Foi um bafafá no ônibus. Todos só falavam nisso. A jovem do meu lado relatou tudo pra uma amiga pelo celular, acrescentando que é a quarta vez que a polícia prende alguém num ônibus.
Pra mim foi a primeira, mas o que não falta por aqui é gente com parafuso solto. Muitas criaturas falando sozinhas, inclusive com violência. E claro que tem os surtados dos celulares. Outro dia uma moça brigou publicamente com o namorado pelo celular, pra todo mundo ouvir. Ele tava pondo as coisas dela pra fora da casa, e ela o xingava de tudo quanto é nome. E o pessoal no ônibus ouvindo tudo, ora constrangido e incomodado (meu caso), ora torcendo e aplaudindo!

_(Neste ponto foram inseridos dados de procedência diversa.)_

(** ** Inputs *)

(** Other events of the simulator: time passes for every part. *)
Definition sched_at {E} `{Countable E} (t : Z) (s : Sched E) : Sched E := mkSched t (s_pending s).
Definition x_time (t : Z) (x : XBar) : XBar :=
  let at_ (l : Layer) := set_ly_sched (sched_at t (ly_sched l)) l in
  mkXBar (x_params x) t (x_clock x) (x_decoder x) (routeTo x) (at_ <$> reqLayers x) (at_ <$> respLayers x)
    ((fun q => set_pq_sched (sched_at t (pq_sched q)) q) <$> slavePorts x)
    (pktCount x) (pktSize x) (transDist x) (x_forwarded x) (x_responded x).

Record ReqArrival := mkReqArrival { ra_pkt : Pkt; ra_slave : nat; ra_accept : bool }.
Record RespArrival := mkRespArrival { rr_pkt : Pkt; rr_master : nat }.
Definition take_req (a : ReqArrival) : X unit := x_recvTimingReq (ra_pkt a) (ra_slave a) (ra_accept a);; mret tt.
Definition take_resp (a : RespArrival) : X unit := x_recvTimingResp (rr_pkt a) (rr_master a);; mret tt.

Inductive x_input :=
  | XRange (id : nat) (ranges : list AddrRange)
  | XReq (a : ReqArrival)
  | XResp (a : RespArrival)
  | XRetry (master : nat) (react : list ReqArrival)
  | XReleaseReq (i : nat) (t : Z) (react : list ReqArrival)
  | XReleaseResp (i : nat) (t : Z) (react : list RespArrival)
  | XQueue (slave : nat) (i : pq_input)
  | XAtomic (pkt : Pkt) (slave : nat) (send : nat -> Pkt -> res (Z * Pkt))
  | XFunctional (pkt : Pkt) (send : nat -> Pkt -> res Pkt)
  | XTime (t : Z).

Definition x_step (i : x_input) : X unit :=
  match i with
  | XRange id ranges => recvRangeChange id ranges
  | XReq a => take_req a
  | XResp a => take_resp a
  | XRetry master react => x_recvReqRetry master (forM_ react take_req)
  | XReleaseReq i t react => x_releaseLayer true i t (forM_ react take_req)
  | XReleaseResp i t react => x_releaseLayer false i t (forM_ react take_resp)
  | XQueue slave i => on_slavePort slave (pq_step i)
  | XAtomic pkt slave send => x_recvAtomic id (fun x _ => x) (fun i p => lift (send i p)) pkt slave;; mret tt
  | XFunctional pkt send => x_recvFunctional id (fun x _ => x) (fun i p => lift (send i p)) pkt;; mret tt
  | XTime t => modify (x_time t)
  end.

Tem os que parecem mais calminhos, só aguardando uma chance pra manifestar suas neuroses. Faz pouco tempo uma moça (esta branca) aproveitou o tempo no ônibus pra começar uma conversa comigo. Em questão de minutos o papo virou um monólogo ininterrupto de meia hora, em que a garota narrou seu romance não-correspondido com um homem casado e as tentativas de seus pais em interná-la. Ahn, eu só tô nos EUA há dois meses e meio, e ando de ônibus poucas vezes por semana. O que mais vou encontrar pela frente?
Uma hipótese pra tantos perturbados é que, com o colapso do sistema público de saúde (como mostra o excelente documentário do Michael Moore, “Sicko”), essa gente toda não tenha como se tratar. De qualquer jeito, juro que tenho muito mais medo de um louco sacar sua metralhadora num ônibus e atirar em todo mundo do que em ser assaltada.